The Bristol Stool Scale
TYPE 1 Separate hard lumps, like nuts
TYPE 2 Sausage shaped but lumpy
TYPE 3 Like a sausage or snake but with cracks on the surface
TYPE 4 Like a sausage or snake, smooth and soft
TYPE 5 Soft blobs with clear cut edges
TYPE 6 Fluffy pieces with ragged edges, a mushy stool
TYPE 7 Watery, no solid pieces
What's your type?
TYPES 1 & 2 are abnormally hard (ie constipation) and result from a slow bowel transit time.
TYPES 3 & 4 are described as "perfectly normal bowel motions."
TYPES 5 is poorly formed, soft and verging on abnormal.
TYPES 6 & 7 are abnormally loose (ie diarrhoea).
TYPES 1, 6 & 7 are considered abnormal and suggest a current bowel problem or increased risk of developing one in the future.
The role of probiotics
What you may not realise is that your bowels contain around 11 trillion bacteria – more than the total number of human cells in your body. Together, these bacteria weigh around 1.5kg and play an important role in intestinal health. In fact, every 1g in dietary fibre you consume increases the weight of your motions by around 5g – mostly due to increased weight of bacteria.
Ideally, at least 70 per cent of bowel bacteria should be 'probiotic' which includes bacteria types such as Lactobacilli and Bifidobacterium. Only 30 per cent should be other types of bacteria, such as E.coli, which tend to produce gas and in some circumstances harmful toxins.
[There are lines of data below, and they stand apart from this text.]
(* ===== verification/H2Input.v ===== *)
(** * H2Input: the input side of an HTTP/2 connection
    (src/src/h2/h2connbase.cpp, src/src/h2/h2connection.cpp,
    src/src/h2/h2stream.cpp, src/src/http/hiostream.h)

    The frame parser, every frame handler, the life of a stream from its
    HEADERS frame to its recycling, the read loop that takes DATA payloads
    straight into stream buffers, and the loop that lets the streams of the
    priority queues write.

    HttpSession and every other handler of a stream is a parameter, the class
    [App]: [app_call] is what a virtual call of HioHandler does to the
    connection and to the application's own state.  So is the HPACK decoder with
    the construction of the request header from a block ([app_decode]), which
    is the lshpack library's. *)

From S2P Require Import Prelude LoopBuf H2Frame H2State H2Conn.
From stdpp Require Import fin_maps functions.
#[local] Open Scope Z_scope.

(** The virtual calls a connection makes on the handler of a stream. *)
Inductive upcall :=
  | OnInitConnected | OnReadEx | OnWriteEx | OnCloseEx | RecycleHandler
  | DetectContentLenMismatch (buffered : Z).

Class App (Q A : Type) := {
  app_call : upcall -> Z -> conn Q * A -> Z * (conn Q * A);
  app_handler : A -> bool;
  app_decode : list Z -> A -> bool * A;
  app_capacity : Z -> A -> A }.

Section Input.

Context {Q A : Type} {BQ : ByteQueue Q} {AP : App Q A}.

Abbreviation W := (conn Q * A)%type.
Implicit Types (c : conn Q) (w : W).

Definition on (f : conn Q -> conn Q) w : W := (f w.1, w.2).

Definition LS_OK : Z := 0.
Definition LS_FAIL : Z := -1.

(** ** The input buffer and the stream below *)

Definition inData c : list Z := bq_data (m_bufInput (c_in c)).
Definition inSize c : Z := zlen (inData c).
Definition pop_front (n : Z) c : conn Q := set_bufInput (bq_pop n (m_bufInput (c_in c))) c.
Definition moveTo (n : Z) c : list Z * conn Q := (ztake n (inData c), pop_front (Z.min n (inSize c)) c).
Definition remain c : Z := m_iCurrentFrameRemain (c_in c).
Definition log (e : event) c : conn Q := set_trace (trace (c_in c) ++ [e]) c.

(** [getInStream()->read(buf, n)]: the next bytes that have arrived, at most
    [n] of them; none yet is 0, and an empty segment stands for a connection
    the peer has closed, -1. *)
Definition in_read (n : Z) c : option (list Z) * conn Q :=
  match netIn (c_in c) with
  | [] => (Some [], c)
  | [] :: _ => (None, c)
  | seg :: rest =>
      if zlen seg <=? n then (Some seg, set_netIn rest c)
      else (Some (ztake n seg), set_netIn (zdrop n seg :: rest) c)
  end.

(** ** Streams and their handlers *)

Definition s_call (u : upcall) (id : Z) w : Z * W :=
  match deref id w.1 with
  | Some s => if s_handler s then app_call u id w else (0, w)
  | None => (0, w)
  end.

Definition onRead (id : Z) w : W := (s_call OnReadEx id w).2.

(** [H2Stream::onClose] *)
Definition onClose (id : Z) w : W :=
  match deref id w.1 with
  | Some s => if s_handler s && negb (s_flag s HANDLER_RELEASE) then (app_call OnCloseEx id w).2 else w
  | None => w
  end.

(** [H2StreamBase::closeEx] *)
Definition closeEx (id : Z) w : W :=
  match deref id w.1 with
  | None => w
  | Some s =>
      if s_state s =? HIOS_DISCONNECTED then w
      else
        let w := onClose id w in
        match deref id w.1 with
        | None => w
        | Some s =>
            on (fun c =>
              let c := if s_state s <? HIOS_SHUTDOWN then shutdownWrite id c else c in
              let c := if s_state s =? HIOS_SHUTDOWN
                       then set_uiShutdownStreams (wrapu 32 (m_uiShutdownStreams (c_cnt c) - 1)) c else c in
              upd id (fun s => sset WANT_WRITE false (set_s_state HIOS_DISCONNECTED s)) c) w
        end
  end.

(** [H2Connection::recycleStream] *)
Definition recycleStream (id : Z) w : W :=
  let w := on (fun c => if bool_decide (m_current (c_in c) = Some id) then set_current None c else c) w in
  let w := on (upd id (set_s_inMap false)) w in
  let w := closeEx id w in
  let w := on (removePriQue id) w in
  let w := (s_call RecycleHandler id w).2 in
  match deref id w.1 with
  | None => w
  | Some s =>
      let w := if s_flag s STREAM_DROP then on (set_flag DROP) w else w in
      on (fun c => set_mapStream (delete id (m_mapStream c)) c) w
  end.

(** [releaseAllStream], in the order of the table's keys. *)
Definition releaseAllStream w : W :=
  fold_left (fun w id => recycleStream id w)
    (map fst (filter (fun e => s_inMap e.2 = true) (map_to_list (m_mapStream w.1)))) w.

Definition doGoAway (status : Z) w : W :=
  let w := releaseAllStream w in
  let w := on (sendGoAwayFrame status) w in
  let w := on (fun c => set_os_closing true (set_os_release true c)) w in
  on (fun c => if negb (flag c IN_EVENT) then set_os_wantWrite true c else c) w.

(** [H2Connection::onCloseEx] *)
Definition conn_onCloseEx w : W :=
  if os_release (c_out w.1) then w
  else
    let w := on (set_os_closing true) w in
    let w := releaseAllStream w in
    on (set_os_release true) w.

Definition suspendRead c : conn Q := set_os_wantRead false c.

(** [resetStream(id, pStream, code)]; [ptr] tells whether the caller passes
    the stream. *)
Definition resetStream (ptr : bool) (id code : Z) w : Z * W :=
  let ex := ptr || bool_decide (is_Some (findStream id w.1)) in
  let hit := ex || ((id >? 0) && (bufSize w.1 <? 16384)) in
  let w := if hit then on (fun c => set_uiRstStreams (wrapu 32 (m_uiRstStreams (c_cnt c) + 1)) c) w else w in
  let n := m_uiRstStreams (c_cnt w.1) in
  if hit && (n >? 500) && (n >? m_uiStreams (c_cnt w.1) / 2) then (LS_FAIL, on (set_http2Disabled true) w)
  else
    let w := if hit then on (sendRstFrame id code) w else w in
    if ex then (0, recycleStream id (on (upd id (set_s_state HIOS_RESET)) w)) else (0, w).

(** [H2Stream::onInitConnected] *)
Definition onInitConnected (id : Z) w : W :=
  match deref id w.1 with
  | None => w
  | Some s =>
      let w := if s_flag s INIT_SESS
               then (s_call OnInitConnected id (on (upd id (sset INIT_SESS false)) w)).2 else w in
      let w := match deref id w.1 with
               | Some s => if s_flag s WANT_READ && (zlen (bq_data (m_bufRcvd s)) >? 0) then onRead id w else w
               | None => w
               end in
      match deref id w.1 with
      | Some s => if s_flag s WANT_WRITE && negb (linked id w.1) then on (add2PriorityQue id) w else w
      | None => w
      end
  end.

Definition assignStreamHandler (id : Z) w : Z * W :=
  if app_handler w.2 then (0, onInitConnected id (on (upd id (set_s_handler true)) w))
  else (LS_FAIL, (resetStream true id H2_ERROR_INTERNAL_ERROR w).2).

(** [H2Stream::onPeerShutdown] *)
Definition onPeerShutdown (id : Z) w : Z * W :=
  let w := on (log (EvFin id)) (on (upd id (sset PEER_SHUTDOWN true)) w) in
  let '(ret, w) :=
    match deref id w.1 with
    | Some s => if s_flag s INIT_SESS then assignStreamHandler id w else (0, w)
    | None => (0, w)
    end in
  if ret =? LS_FAIL then (LS_FAIL, w)
  else
    match deref id w.1 with
    | Some s =>
        let '(mismatch, w) := s_call (DetectContentLenMismatch (zlen (bq_data (m_bufRcvd s)))) id w in
        if negb (mismatch =? 0) then (LS_FAIL, w) else (LS_OK, w)
    | None => (LS_OK, w)
    end.

(** [HioStream::onPeerClose] with [handlerOnClose] and [H2StreamBase::close] *)
Definition onPeerClose (id : Z) w : W :=
  let w := on (upd id (sset PEER_SHUTDOWN true)) w in
  let w :=
    match deref id w.1 with
    | Some s =>
        if s_handler s then
          let w := if negb (s_flag s HANDLER_RELEASE) then (app_call OnCloseEx id w).2 else w in
          match deref id w.1 with
          | Some s =>
              if s_handler s && s_flag s HANDLER_RELEASE
              then on (upd id (set_s_handler false)) (s_call RecycleHandler id w).2 else w
          | None => w
          end
        else w
    | None => w
    end in
  match deref id w.1 with
  | Some s => if s_state s =? HIOS_DISCONNECTED then w else recycleStream id (onClose id w)
  | None => w
  end.

(** ** Letting streams write *)

(** [H2Stream::onWrite] *)
Definition onWrite (id : Z) w : W :=
  match deref id w.1 with
  | None => w
  | Some s =>
      if m_iWindowOut s <=? 0 then w
      else
        let w := on (upd id (sset PAUSE_WRITE false)) w in
        if s_flag s WANT_WRITE then
          if negb (s_handler s) then on (upd id (sset WANT_WRITE false)) w
          else
            let w := (app_call OnWriteEx id w).2 in
            match deref id w.1 with
            | Some s => if s_flag s WANT_WRITE then on needWriteEvent w else w
            | None => w
            end
        else w
  end.

Definition wants_write (id : Z) c : bool :=
  match deref id c with Some s => s_flag s WANT_WRITE && (m_iWindowOut s >? 0) | None => false end.

Definition append_unlinked (id : Z) c : conn Q :=
  match deref id c with
  | Some s => if negb (linked id c) then queue_append (s_priority s) id c else c
  | None => c
  end.

Definition recycle_unconnected (id : Z) w : W :=
  match deref id w.1 with
  | Some s => if negb (s_state s =? HIOS_CONNECTED) then recycleStream id w else w
  | None => w
  end.

(** The streams of one queue; the result tells whether the loop was left
    because the connection is dropped. *)
Fixpoint queue_loop (count : nat) (q wantWrite : Z) w : Z * bool * W :=
  match count with
  | O => (wantWrite, false, w)
  | S count =>
      if (m_iCurDataOutWindow (c_flow w.1) >? 0) && negb (os_pauseWrite (c_out w.1)) then
        match m_priQue w.1 q with
        | [] => (wantWrite, false, w)
        | id :: rest =>
            let w := on (set_priQue (<[q := rest]> (m_priQue w.1))) w in
            match deref id w.1 with
            | None => queue_loop count q wantWrite w
            | Some s =>
                if negb (s_state s =? HIOS_CONNECTED) then queue_loop count q wantWrite (recycleStream id w)
                else
                  let '(ret, w) := if s_flag s INIT_SESS then assignStreamHandler id w
                                   else if s_flag s WANT_WRITE then
                                     (0, if negb (os_pauseWrite (c_out w.1)) then onWrite id w
                                         else on (queue_push (s_priority s) id) w)
                                   else (0, w) in
                  if ret =? LS_FAIL then queue_loop count q wantWrite w
                  else
                    let more := wants_write id w.1 in
                    let wantWrite := if more then wantWrite + 1 else wantWrite in
                    let w := if more then on (append_unlinked id) w else w in
                    let w := recycle_unconnected id w in
                    if flag w.1 DROP then (0, true, w)
                    else if isOutBufFull w.1 then (wantWrite + 1, false, w)
                    else queue_loop count q wantWrite w
            end
        end
      else (wantWrite, false, w)
  end.
(* ===== verification/H2Table.v ===== *)
(** * H2Table: the stream table and the priority queues of an HTTP/2 connection
    (src/src/h2/h2connbase.h, src/src/h2/h2connbase.cpp, src/src/h2/h2connection.cpp)

    The invariant of the table: a queued stream is alive, in the queue of its
    own priority and in it once; priorities index the array of queues; no stream
    is younger than the last one the peer opened, and while a header block is
    being received there is no stream yet.  Every event of the connection keeps
    it, whatever the handlers do through the operations they are given. *)

From S2P Require Import Prelude LoopBuf H2Frame H2State H2Conn H2Input.
From stdpp Require Import fin_maps functions.
#[local] Open Scope Z_scope.

Section Table.

Context {Q : Type} {BQ : ByteQueue Q}.
Implicit Types (c : conn Q) (s : stream Q).

Definition last c : Z := m_uiLastStreamId (c_cnt c).

(** No stream has the last identifier yet. *)
Definition fresh c : Prop := 0 < last c /\ deref (last c) c = None.

Record table_ok c : Prop := {
  t_queued : forall q id, id ∈ m_priQue c q -> exists s, deref id c = Some s /\ s_priority s = q;
  t_once : forall q, NoDup (m_priQue c q);
  t_range : forall id s, deref id c = Some s -> 0 <= s_priority s < H2_STREAM_PRIORITYS /\ 0 < id <= last c;
  t_last : 0 <= last c;
  t_start : flag c HEADERS_START = true -> fresh c }.

(** Everything the invariant is about is the same. *)
Record same_table c c' : Prop := {
  se_que : m_priQue c' = m_priQue c;
  se_str : forall id, s_priority <$> deref id c' = s_priority <$> deref id c;
  se_last : last c' = last c;
  se_start : flag c' HEADERS_START = flag c HEADERS_START }.

#[export] Instance same_preorder : PreOrder same_table.
Proof. split; [split; auto|]. intros a b c [] []. split; intros; congruence. Qed.
Lemma processDataFrame_handled h w w' :
  good_data w -> (has (getFlags h) H2_FLAG_PADDED = true -> 1 <= inSize w.1) ->
  processDataFrame h w = (0, w') -> data_handled (accepts (getStreamId h) (remain w.1) w.1) h w w'.
Proof.
  intros (Hok & Hr & Hb & _) Hpd. unfold processDataFrame. cbv zeta. destruct (_ || _); [discriminate|].
  set (padded := has (getFlags h) H2_FLAG_PADDED) in *.
  set (pad := if padded then znth (inData w.1) 0 else 0). set (w1 := on (set_padLen pad) w).
  assert (Hpad : 0 <= pad) by (subst pad; destruct padded; [apply znth_byte; exact Hb|lia]).
  destruct (padded && (remain w1.1 <=? m_padLen (c_in w1.1))) eqn:Epad; [discriminate|].
  assert (Hpr : padded = true -> pad < remain w.1) by (intros Hp; rewrite Hp in Epad; change (m_padLen (c_in w1.1)) with pad in Epad; change (remain w1.1) with (remain w.1) in Epad; lia).
  destruct (consumeWindowIn (remain w.1) w1.1) as [c|] eqn:Ec; [|discriminate].
  assert (Em : m_mapStream c = m_mapStream w.1) by (revert Ec; unfold consumeWindowIn; destruct (_ <=? 0); [intros [= <-]; reflexivity|]; destruct (_ >? _); [discriminate|]; intros [= <-]; reflexivity).
  apply consumeWindowIn_in in Ec. unfold accepts, findStream, deref. change (fst (c, w1.2)) with c. rewrite Em. fold (deref (getStreamId h) w.1). fold (findStream (getStreamId h) w.1).
  set (st := findStream (getStreamId h) w.1).
  set (w2 := on (set_current _) (c, w1.2)). assert (Em2 : m_mapStream w2.1 = m_mapStream w.1) by exact Em. clear Em.
  assert (F2 : m_bufInput (c_in w2.1) = m_bufInput (c_in w.1) /\ remain w2.1 = remain w.1 /\ trace (c_in w2.1) = trace (c_in w.1) /\
    m_padLen (c_in w2.1) = pad) by (unfold remain; cbn; rewrite Ec; auto).
  clearbody w2. clear w1 Epad c Ec. destruct F2 as (B2 & R2 & T2 & P2).
  assert (G2 : good_data w2) by (unfold good_data, in_ok, inData in *; rewrite B2, R2, P2; auto).
  assert (Hskip : forall f, (0, (resetStream f (getStreamId h) H2_ERROR_STREAM_CLOSED (skipRemainData w2)).2) = (0, w') \/
      (0, (resetStream f (getStreamId h) H2_ERROR_FLOW_CONTROL_ERROR (skipRemainData w2)).2) = (0, w') -> data_handled false h w w').
  { intros f Hf. apply (data_handled_from false h w w2 w' B2 R2 T2). apply (data_handled_logs false h w2 (skipRemainData w2) w'); [apply skipRemainData_handled; exact G2|].
    destruct Hf as [[= <-]|[= <-]]; apply logs_inside, resetStream_inside. }
  destruct st as [s|] eqn:Est; [|intros Hd; eapply Hskip; left; exact Hd].
  assert (Es2 : deref (getStreamId h) w2.1 = Some s).
  { unfold st, findStream in Est. unfold deref in *. rewrite Em2. destruct (m_mapStream w.1 !! getStreamId h) as [s1|]; [|discriminate]. destruct (s_inMap s1); congruence. }
  destruct (s_flag s PEER_SHUTDOWN); [intros Hd; eapply Hskip; left; exact Hd|]. cbn [negb andb].
  destruct (stream_consumeWindowIn (getStreamId h) (remain w.1) w2.1) as [c|] eqn:Ec.
  2:{ unfold stream_consumeWindowIn in Ec. rewrite Es2 in Ec. destruct (Z.leb_spec (remain w.1) 0); [discriminate|]. destruct (Z.gtb_spec (remain w.1) (m_iWindowIn s)); [|discriminate].
      replace (remain w.1 <=? m_iWindowIn s) with false by lia. intros Hd; eapply Hskip; right; exact Hd. }
  replace ((remain w.1 <=? 0) || (remain w.1 <=? m_iWindowIn s)) with true.
  2:{ unfold stream_consumeWindowIn in Ec. rewrite Es2 in Ec. destruct (Z.leb_spec (remain w.1) 0); [reflexivity|]. destruct (Z.gtb_spec (remain w.1) (m_iWindowIn s)); [discriminate|]. lia. }
  apply stream_consumeWindowIn_in in Ec. set (w3 := if padded then _ else (c, w2.2)).
  set (j := if padded then 1 else 0).
  assert (F3 : m_bufInput (c_in w3.1) = (if padded then bq_pop 1 (m_bufInput (c_in w.1)) else m_bufInput (c_in w.1)) /\
    remain w3.1 = remain w.1 - j /\ trace (c_in w3.1) = trace (c_in w.1) /\ m_padLen (c_in w3.1) = pad).
  { subst w3 j. unfold remain in *. destruct padded; cbn [on fst]; rewrite ?adjWindowToUpdate_in.
    - cbn. rewrite Ec, B2, R2, T2, P2. auto.
    - rewrite Ec, B2, R2, T2, P2, Z.sub_0_r. auto. }
  clearbody w3. destruct F3 as (B3 & R3 & T3 & P3). clear Hskip G2 B2 R2 T2 P2 Ec.
  assert (Hj : 0 <= j <= inSize w.1 /\ j <= remain w.1 /\ (padded = true -> j = 1) /\ (padded = false -> j = 0 /\ pad = 0)).
  { pose proof (zlen_nonneg (inData w.1)). subst j pad. destruct padded; unfold inSize in *; split_and!; try lia; try discriminate; auto. }
  assert (Hd3 : bq_ok (m_bufInput (c_in w3.1)) /\ inData w3.1 = zdrop j (inData w.1)).
  { unfold inData. rewrite B3. subst j. destruct padded; [apply bq_pop_ok; [exact Hok|lia]|]. rewrite zdrop_0. auto. }
  apply (data_payload_handled h j w w3 w'); try assumption; try lia; try apply Hj; try apply Hd3.
  intros Hfull. rewrite P3, R3, (proj2 Hd3). destruct padded eqn:Epd.
  - specialize (Hpr eq_refl). replace j with 1 by (symmetry; apply Hj; reflexivity).
    rewrite unpad_take; [reflexivity|unfold inSize in *; lia|exact Epd|].
    change (znth (inData w.1) 0) with pad. auto.
  - destruct Hj as (_ & _ & _ & Hj). destruct (Hj eq_refl) as [-> ->]. unfold unpad. fold padded. rewrite Epd.
    rewrite zdrop_0, !Z.sub_0_r. reflexivity.
Qed.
Peppermint, a traditional remedy for indigestion and bowel spasm, is among the most effective treatments for treating symptoms of irritable bowel syndrome such as abdominal cramps.
Research exploring the effectiveness of fibre, antispasmodics and peppermint oil found that peppermint oil was the best therapy of the three for irritable bowel syndrome.
First line of defence
Our gut is an important first line of defence against infection, and contains a large amount of immune cells.
Your probiotic bacteria play an important role in this defence, helping to boost immunity and also protecting against common conditions such as eczema and asthma.
Keeping a balance
Because our bowel empties regularly, probiotic bacteria are lost from the body along with their less friendly relatives.
If you are stressed, eating badly or taking antibiotics, the number of probiotic bacteria gets smaller, which can lead to an imbalance known as dysbiosis. Lack of probiotic bacteria increases the risk of a number of digestive problems, including:
To maintain a healthy balance of probiotic bacteria in your intestines, aim to top them up regularly – ideally on a daily basis – in the form of a probiotic supplement. Prebiotics also help to promote the growth and survival of probiotic bacteria.
Many of us don't eat the recommended minimum of 18g fibre per day, and a fibre supplement can help to maintain bowel orderliness. Psyllium seed and husks is a highly effective, natural and gentle fibre source.
In the intestines, psyllium forms a bulk that acts rather like a sponge, gently scrubbing the bowel clean as well as absorbing toxins and excess fats. It is particularly helpful for people who cannot stomach other forms of fibre such as bran. Always consume with plenty of water.
Don't take your bowels for granted. Spend a bit more time gazing at what you produce, eat more fibre (fruit, veg, wholegrains). If necessary, introduce a fibre supplement and consume probiotic products regularly. If you do develop persistent symptoms don't be embarrassed to seek medical advice.